Berita tersebut merupakan realitas nyata yang terjadi di negara yang berpenduduk muslim terbesar di dunia, sungguh ironi. Berita ini mengingatkanku pada sebuah hadits nabi yang mulia di mana ia berbicara mengenai keadaan umat Islam pada akhir zaman. Ia mengatakan bahwa pada akhir zaman nanti umat Islam ramai mendirikan masjid namun isinya kosong. Apa yang dikatakan rasulullah memang benar sekali dan sekarang aku merasakan nyatanya kebenaran sabda beliau.

Dalam perjalanan menuju kantor pun aku menemui beberapa petugas yang meminta sumbangan di tengah jalan untuk pembangunan masjid. Belum lagi di tempat-tempat yang lain, entah berapa banyak jumlahnya. Satu sisi semangat mereka untuk terus membangun sarana ibadah umat Islam tentulah sebuah perbuatan yang mulia dan aku hargai itu. Namun yang namanya sebuah pembangunan haruslah lengkap dan berkesinambungan. Tidak hanya faktor fisik yang terus dibangun dan dipercantik, faktor mental pun harus diperhatikan dengan serius.

Aku merasa fungsi masjid sudah mulai bergeser, yang tadinya masjid difungsikan sebagai sarana ibadah bagi umat Islam, sekarang bisa dikatakan hanya pelengkap atau simbol bahwa di tempat itu mayoritas warganya adalah beragama Islam. Hal ini bisa diarasakan dengan sepinya masjid dari aktivitas-aktivitas keagamaan.

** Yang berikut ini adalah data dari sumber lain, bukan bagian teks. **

Definition yy_pop_parser_stack p : res parser :=
  match yystack p with
  | tos :: (_ :: _) as k => Ok (yy_destructor (major tos) (minor tos) (upd_stack p k))
  | _ => Err ExitCalled
  end.

(** [while( yytos>yystack ) yy_pop_parser_stack] *)
Fixpoint pop_all (k : list entry) u : list entry * U :=
  match k with
  | tos :: (_ :: _) as k' => pop_all k' (destructor_code C (major tos) (minor tos) u)
  | _ => (k, u)
  end.
Definition ParseFinalize p : parser :=
  let '(k, u) := pop_all (yystack p) (yyuser p) in upd_user (upd_stack p k) u.
Definition ParseFree (p : option parser) : option parser :=
  match p with None => None | Some p => Some (ParseFinalize p) end.

Definition ParseStackPeak p : Z := yyhwm p.

Fixpoint yy_find_shift_action_loop (fuel : nat) (iLookAhead stateno : Z) : res Z :=
  match fuel with
  | O => Err OutOfFuel
  | S fuel =>
      i ← tab (yy_shift_ofst Y) stateno;
      _ ← assert (0 <=? i);
      _ ← assert (i <=? YY_ACTTAB_COUNT Y);
      _ ← assert (i + YYNTOKEN Y <=? zlen (yy_lookahead Y));
      _ ← assert (negb (iLookAhead =? YYNOCODE Y));
      _ ← assert (iLookAhead <? YYNTOKEN Y);
      let i := i + iLookAhead in
      la ← tab (yy_lookahead Y) i;
      if la =? iLookAhead then tab (yy_action Y) i
      else
        let wildcard_or_default :=
          match YYWILDCARD Y with
          | Some w =>
              let j := i - iLookAhead + w in
              lj ← tab (yy_lookahead Y) j;
              if (lj =? w) && (0 <? iLookAhead) then tab (yy_action Y) j
              else tab (yy_default Y) stateno
          | None => tab (yy_default Y) stateno
          end in
        match yyFallback Y with
        | Some fb =>
            iFallback ← tab fb iLookAhead;
            if negb (iFallback =? 0) then
              ff ← tab fb iFallback;
              _ ← assert (ff =? 0);
              yy_find_shift_action_loop fuel iFallback stateno
            else wildcard_or_default
        | None => wildcard_or_default
        end
  end.
(** a fallback token has no fallback, so the loop body runs at most twice *)
Definition yy_find_shift_action (iLookAhead stateno : Z) : res Z :=
  if stateno >? YY_MAX_SHIFT Y then Ok stateno
  else
    _ ← assert (stateno <=? YY_SHIFT_COUNT Y);
    yy_find_shift_action_loop 2 iLookAhead stateno.

Definition yy_find_reduce_action (stateno iLookAhead : Z) : res Z :=
  match YYERRORSYMBOL Y with
  | Some _ =>
      if stateno >? YY_REDUCE_COUNT Y then tab (yy_default Y) stateno
      else
        i ← tab (yy_reduce_ofst Y) stateno;
        _ ← assert (negb (iLookAhead =? YYNOCODE Y));
        let i := i + iLookAhead in
        if (i <? 0) || (i >=? YY_ACTTAB_COUNT Y) then tab (yy_default Y) stateno
        else
          la ← tab (yy_lookahead Y) i;
          if negb (la =? iLookAhead) then tab (yy_default Y) stateno else tab (yy_action Y) i
  | None =>
      _ ← assert (stateno <=? YY_REDUCE_COUNT Y);
      i ← tab (yy_reduce_ofst Y) stateno;
      _ ← assert (negb (iLookAhead =? YYNOCODE Y));
      let i := i + iLookAhead in
      _ ← assert ((0 <=? i) && (i <? YY_ACTTAB_COUNT Y));
      la ← tab (yy_lookahead Y) i;
      _ ← assert (la =? iLookAhead);
      tab (yy_action Y) i
  end.

Definition yyStackOverflow p : parser :=
  let p := ParseFinalize p in upd_user p (overflow_code C (yyuser p)).

(** the high-water mark, when the stack pointer is at [d] *)
Definition track_depth p (d : Z) : res parser :=
  if YYTRACKMAXSTACKDEPTH Y then
    if d >? yyhwm p then
      _ ← assert (yyhwm p + 1 =? d); Ok (upd_hwm p (yyhwm p + 1))
    else Ok p
  else Ok p.

(** the boolean says that the stack overflowed *)
Definition yy_shift p (yyNewState yyMajor : Z) (yyMinor : T) : res (bool * parser) :=
  p ← track_depth p (depth p + 1);
  let '(full, p) :=
    if YYSTACKDEPTH Y >? 0 then (depth p + 1 >? YYSTACKDEPTH Y - 1, p)
    else if depth p + 1 >=? yystksz p then
      let '(err, p) := yyGrowStack p in (negb (err =? 0), p)
    else (false, p) in
  if (full : bool) then Ok (true, yyStackOverflow p)
  else
    let yyNewState := if yyNewState >? YY_MAX_SHIFT Y
                      then yyNewState + (YY_MIN_REDUCE Y - YY_MIN_SHIFTREDUCE Y) else yyNewState in
    Ok (false, upd_stack p (mkEntry yyNewState yyMajor (yy0 C yyMinor) :: yystack p)).

Definition yy_reduce p (yyruleno yyLookahead : Z) (yyLookaheadToken : T) : res (Z * parser) :=
  yygoto ← tab (yyRuleInfoLhs Y) yyruleno;
  yysize ← tab (yyRuleInfoNRhs Y) yyruleno;
  if 0 <? yysize then Err UninitRead else          (* entries above the top of the stack *)
  let n := Z.to_nat (- yysize) in
  let k := drop n (yystack p) in
  let '(m, u) := reduce_code C yyruleno (minor <$> reverse (take n (yystack p)))
                   yyLookahead yyLookaheadToken (yyuser p) in
  match k with
  | [] => Err OutOfBounds
  | e :: _ =>
      yyact ← yy_find_reduce_action (stateno e) yygoto;
      _ ← assert (negb ((yyact >? YY_MAX_SHIFT Y) && (yyact <=? YY_MAX_SHIFTREDUCE Y)));
      _ ← assert (negb (yyact =? YY_ERROR_ACTION Y));
      Ok (yyact, upd_user (upd_stack p (mkEntry yyact yygoto m :: k)) u)
  end.

Definition yy_parse_failed p : parser :=
  let p := ParseFinalize p in upd_user p (failure_code C (yyuser p)).

Definition yy_syntax_error p (yymajor : Z) (yyminor : T) : parser :=
  upd_user p (syntax_error_code C yymajor yyminor (yyuser p)).

Definition yy_accept p : res parser :=
  let p := upd_errcnt p (-1) in
  _ ← assert (depth p =? 0);
  Ok (upd_user p (accept_code C (yyuser p))).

Masjid yang kosong dan sepi pengunjung lebih identik dengan museum di mana pengunjungnya terbatas meski harga tiket masuknya terbilang murah, bahkan gratis.

Jika shalat saja sudah mulai enggan dilaksnakan di masjid, bagaimana dengan aktivitas-aktivitas yang lain? Tentunya akan lebih sulit lagi untuk dilaksanakan. Mengingat Shalat adalah pondasi utama agama yang mulia ini. Seharusnya kita bersyukur tinggal di negara yang kebebasan beribadahnya sangat dijaga. Cobalah kita lihat saudara-saudara kita yang berada di Palestina yang kehidupan beribadah mereka tidak begitu terjamin. Untuk dapat shalat di Masjid Al-Aqsa saja mereka harus siap mengorbankan nyawa karena rongrongan kebiadaban zionis yang selalu mengintai langkah-langkah mereka ketika menuju masjid. Seharusnya nikmat ke mananan ini kita syukuri dengan memberikan nilai ibadah kita pada angka yang maksimum. Dan sebaik-baik shalat adalah berjamaah, di masjid, dan di awal waktu.

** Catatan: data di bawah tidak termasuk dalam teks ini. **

(** a computable check that implies [tables_ok] *)
Definition tables_okb : bool :=
  bool_decide (0 ≤ YY_MAX_SHIFT Y) && bool_decide (YY_MAX_SHIFT Y < YY_MIN_SHIFTREDUCE Y) &&
  bool_decide (YY_MAX_SHIFT Y ≤ YY_MAX_SHIFTREDUCE Y) &&
  bool_decide (YY_MAX_SHIFTREDUCE Y < YY_ACCEPT_ACTION Y) && bool_decide (YY_ACCEPT_ACTION Y < YY_MIN_REDUCE Y) &&
  bool_decide (past 0 = []) &&
  match YYWILDCARD Y with Some w => w <? YYNTOKEN Y | None => true end &&
  all_upto (zlen (yyRuleInfoNRhs Y)) (λ r, on_Ok (tab (yyRuleInfoNRhs Y) r) (λ n, n =? - zlen (rhs r))) &&
  forallb (λ y, 0 <=? y) (yy_lookahead Y) &&
  all_upto (YY_MAX_SHIFT Y + 1) (λ s,
    on_Ok (tab (yy_shift_ofst Y) s) (λ o, all_upto (YYNTOKEN Y) (λ y,
      on_Ok (tab (yy_lookahead Y) (o + y)) (λ y', if y' =? y
        then on_Ok (tab (yy_action Y) (o + y)) (λ a, bool_decide (shift_entry_ok s y a)) else true))) &&
    on_Ok (tab (yy_default Y) s) (λ a, bool_decide (default_ok s a)) &&
    forallb (λ A, on_Ok (yy_find_reduce_action Y s A) (λ a, bool_decide (goto_ok s A a))) (yyRuleInfoLhs Y)).


Lemma tab_lt a i x : tab a i = Ok x → 0 ≤ i < zlen a.
Proof. intros [H0 H%lookup_lt_Some]%tab_Ok. unfold zlen. lia. Qed.

Lemma forallb_elim {A} (f : A → bool) l x : forallb f l = true → x ∈ l → f x = true.
Proof. rewrite forallb_forall. intros H Hx. by apply H, list_elem_of_In. Qed.

Lemma all_upto_elim n f i : all_upto n f = true → 0 ≤ i < n → f i = true.
Proof. intros H ?. apply (forallb_elim _ _ _ H), elem_of_seqZ. lia. Qed.

Lemma tables_okb_sound : tables_okb = true → tables_ok.
Proof.
  unfold tables_okb. rewrite !andb_true_iff, !bool_decide_eq_true.
  intros (((((((((C1&C2)&C3)&C4)&C5)&Hp)&Hw)&Hr)&Hl)&Hs).
  assert (∀ s, 0 ≤ s ≤ YY_MAX_SHIFT Y → _) as Hs' by (intros s Hs'; exact (all_upto_elim _ _ s Hs ltac:(lia))).
  cbn beta in Hs'. constructor.
  - done.
  - done.
  - intros w Ew. rewrite Ew in Hw. by apply Z.ltb_lt.
  - intros r n Hn. pose proof (all_upto_elim _ _ r Hr (tab_lt _ _ _ Hn)) as H. cbn beta in H. rewrite Hn in H. by apply Z.eqb_eq.
  - intros s o y a Hsm Ho Hy Hla Ha. pose proof (tab_lt _ _ _ Ho).
    pose proof (Hs' s ltac:(lia)) as [[H1 _]%andb_true_iff _]%andb_true_iff. rewrite Ho in H1. cbn [on_Ok] in H1.
    assert (0 ≤ y) as Hy0.
    { apply Z.leb_le, (forallb_elim _ _ _ Hl). apply tab_Ok in Hla as [_ Hla]. by eapply list_elem_of_lookup_2. }
    pose proof (all_upto_elim _ _ y H1 ltac:(lia)) as H2. cbn beta in H2. rewrite Hla in H2. cbn [on_Ok] in H2.
    rewrite Z.eqb_refl, Ha in H2. by apply bool_decide_eq_true_1 in H2.
  - intros s a Hsm Ha. pose proof (tab_lt _ _ _ Ha).
    pose proof (Hs' s ltac:(lia)) as [[_ H1]%andb_true_iff _]%andb_true_iff. rewrite Ha in H1.
    by apply bool_decide_eq_true_1 in H1.
  - intros s r A a Hsm HA Ha. assert (0 ≤ s) as Hs0.
    { unfold yy_find_reduce_action in Ha. destruct (YYERRORSYMBOL Y); [destruct (_ >? _)|]; res_inv Ha;
        match goal with H : tab _ s = Ok _ |- _ => apply tab_lt in H; lia end. }
    pose proof (Hs' s ltac:(lia)) as [_ H1]%andb_true_iff. apply tab_Ok in HA as [_ HA].
    pose proof (forallb_elim _ _ A H1 (list_elem_of_lookup_2 _ _ _ HA)) as H2. cbn beta in H2. rewrite Ha in H2.
    by apply bool_decide_eq_true_1 in H2.
Qed.

Context {T M U : Type} (C : yycode T M U) (malloc_ok : Z → bool).
Hypothesis HY : tables_ok.

Notation parser := (yyParser M U).
Notation entry := (yyStackEntry M).
Implicit Types (p : parser) (k : list entry) (g : list (Z * list Z)).

(** what the lookup for a token returns *)
Lemma find_shift_inv t s a :
  s ≤ YY_MAX_SHIFT Y → yy_find_shift_action Y t s = Ok a →
  (∃ o y, acts_as t y ∧ y < YYNTOKEN Y ∧ tab (yy_shift_ofst Y) s = Ok o ∧
     tab (yy_lookahead Y) (o + y) = Ok y ∧ tab (yy_action Y) (o + y) = Ok a) ∨
  tab (yy_default Y) s = Ok a.
Proof.
  intros Hs. unfold yy_find_shift_action. destruct (Z.gtb_spec s (YY_MAX_SHIFT Y)) as [Hgt|Hgt]; [lia|].
  intros H. res_inv H. clear E v.
  assert (∀ n x, (x = t ∨ fallback_of t = Some x) → (n = 2%nat → x = t) → (n ≤ 2)%nat →
    yy_find_shift_action_loop Y n x s = Ok a →
    (∃ o y, acts_as t y ∧ y < YYNTOKEN Y ∧ tab (yy_shift_ofst Y) s = Ok o ∧
       tab (yy_lookahead Y) (o + y) = Ok y ∧ tab (yy_action Y) (o + y) = Ok a) ∨
    tab (yy_default Y) s = Ok a) as Hloop; [|by apply (Hloop 2%nat t); auto].
  clear H. induction n as [|n IH]; intros x Hx Hn2 Hle H; [done|].
  cbn [yy_find_shift_action_loop] in H. res_inv H.
  assert (x < YYNTOKEN Y) as Hxt.
  { match goal with E : assert (x <? _) = Ok _ |- _ => unfold assert in E; destruct (Z.ltb_spec x (YYNTOKEN Y)) end;
      [done|discriminate]. }
  destruct (Z.eqb_spec v5 x) as [->|Hne].
  { left. exists v, x. split_and!; try done. destruct Hx as [->|?]; [by left|by right; left]. }
  assert (∀ m, (match YYWILDCARD Y with
     | Some w => lj ← tab (yy_lookahead Y) (v + x - x + w);
         if (lj =? w) && (0 <? x) then tab (yy_action Y) (v + x - x + w) else tab (yy_default Y) s
     | None => tab (yy_default Y) s
     end) = Ok m → m = a →
    (∃ o y, acts_as t y ∧ y < YYNTOKEN Y ∧ tab (yy_shift_ofst Y) s = Ok o ∧
       tab (yy_lookahead Y) (o + y) = Ok y ∧ tab (yy_action Y) (o + y) = Ok a) ∨
    tab (yy_default Y) s = Ok a) as Hwild.
  { intros m Hm ->. destruct (YYWILDCARD Y) as [w|] eqn:Ew; [|by right].
    replace (v + x - x + w) with (v + w) in Hm by lia. res_inv Hm.
    destruct (Z.eqb_spec v6 w) as [->|]; [|by right]. destruct (0 <? x); [|by right]. cbn in Hm.
    left. exists v, w. split_and!; try done; [by right; right|by apply (v_wild HY)]. }
  destruct (yyFallback Y) as [fb|] eqn:Efb; [|by eapply Hwild].
  res_inv H. destruct (Z.eqb_spec v6 0) as [->|Hv6]; cbn [negb] in H; [by eapply Hwild|].
  res_inv H. apply (IH v6); [|lia|lia|done]. right. unfold fallback_of. rewrite Efb.
  assert (x = t) as -> by (destruct n as [|[|n]]; [|by apply Hn2|lia]; cbn in H; discriminate).
  rewrite E6. by destruct (Z.eqb_spec v6 0).
Qed.
(** ** The stack invariant *)

(** what the state number of an entry promises about the symbols [ys] from that
    entry down *)
Definition top_ok (s : Z) (ys : list Z) : Prop :=
  (s ≤ YY_MAX_SHIFT Y ∧ past s `prefix_of` ys) ∨
  (YY_MIN_REDUCE Y ≤ s ∧ rhs (s - YY_MIN_REDUCE Y) ≠ [] ∧ can_reduce (s - YY_MIN_REDUCE Y) ys) ∨
  (s = YY_ACCEPT_ACTION Y ∧ ∃ ys', ys = start :: ys').

(** [g] pairs the symbol of every entry but the bottom one with the tokens it
    stands for *)
Inductive stack_ok : list entry → list (Z * list Z) → Prop :=
  | stack_bottom e : stateno e = 0 → stack_ok [e] []
  | stack_push e e' k y w g :
      stack_ok (e' :: k) g → stateno e' ≤ YY_MAX_SHIFT Y → derives y w →
      top_ok (stateno e) (y :: g.*1) → stack_ok (e :: e' :: k) ((y, w) :: g).

(** the tokens read so far *)
Definition consumed g : list Z := concat (reverse g.*2).

Lemma stack_ok_top k g :
  stack_ok k g → ∃ e k', k = e :: k' ∧ top_ok (stateno e) g.*1.
Proof.
  destruct 1 as [e He|]; [|by eexists _, _].
  exists e, []. split; [done|]. left. rewrite He, (v_start HY). split; [|apply prefix_nil].
  pose proof (v_consts HY). lia.
Qed.

Lemma consumed_cons y w g : consumed ((y, w) :: g) = consumed g ++ w.
Proof.
  unfold consumed. rewrite fmap_cons. cbn [snd]. rewrite reverse_cons, concat_app. cbn [concat].
  by rewrite app_nil_r.
Qed.

(** the part of the stack that a reduction removes derives what is on it *)
Lemma stack_ok_drop k g ys :
  stack_ok k g → ys `prefix_of` g.*1 →
  ∃ g', stack_ok (drop (length ys) k) g' ∧ (ys ≠ [] → ∃ e k', drop (length ys) k = e :: k' ∧ stateno e ≤ YY_MAX_SHIFT Y) ∧
    (ys = [] → g' = g) ∧
    ∃ w, derives_all (reverse ys) w ∧ consumed g = consumed g' ++ w.
Proof.
  revert k g. induction ys as [|y ys IH]; intros k g Hk Hpre.
  - exists g. split_and!; [done|done|done|]. exists []. split; [constructor|by rewrite app_nil_r].
  - destruct Hk as [|e e' k y' w g Hk Hs Hd Ht]; [by apply prefix_nil_inv in Hpre|].
    cbn in Hpre. pose proof (prefix_cons_inv_1 _ _ _ _ Hpre) as <-.
    apply prefix_cons_inv_2 in Hpre. destruct (IH _ _ Hk Hpre) as (g'&Hk'&Htop&Hnil&w'&Hd'&Hc).
    exists g'. cbn [length drop]. split_and!; [done| |done|].
    + intros _. destruct ys as [|y' ys]; [by exists e', k|by apply Htop].
    + exists (w' ++ w). split.
      * rewrite reverse_cons. apply derives_all_app; [done|].
        rewrite <- (app_nil_r w). constructor; [done|constructor].
      * rewrite consumed_cons, Hc. by rewrite app_assoc.
Qed.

Sudah saatnya kita mengembalikan fungsi masjid sesuai yang dicontohkan oleh rasulullah dan para sahabatnya. Salah satunya adalah dengan menghidupkan kembali shalat berjamaah di masjid dan ini merupakan salah satu sunnah nabi yang utama. Tidakkah kisah seorang sahabat nabi yang buta menjadi pelajaran buat kita? Di mana nabi tidak memberikan keringanan kepadanya untuk tidak menghadiri shalat berjamaah selama ia masih mendengar adzan.

Tidakkah cukup janji Allah yang diberikan kepada hamba-Nya yang mengerjakan shalat secara berjamaah di masjid? Bahwa shalat berjamaah itu lebih utama 27 derajat dibandingkan dengan shalat sendiri. Bukankah dengan shalat berjamaah di masjid bisa dijadikan sarana silaturahmi untuk mempererat ukhuwah di antara sesama muslim.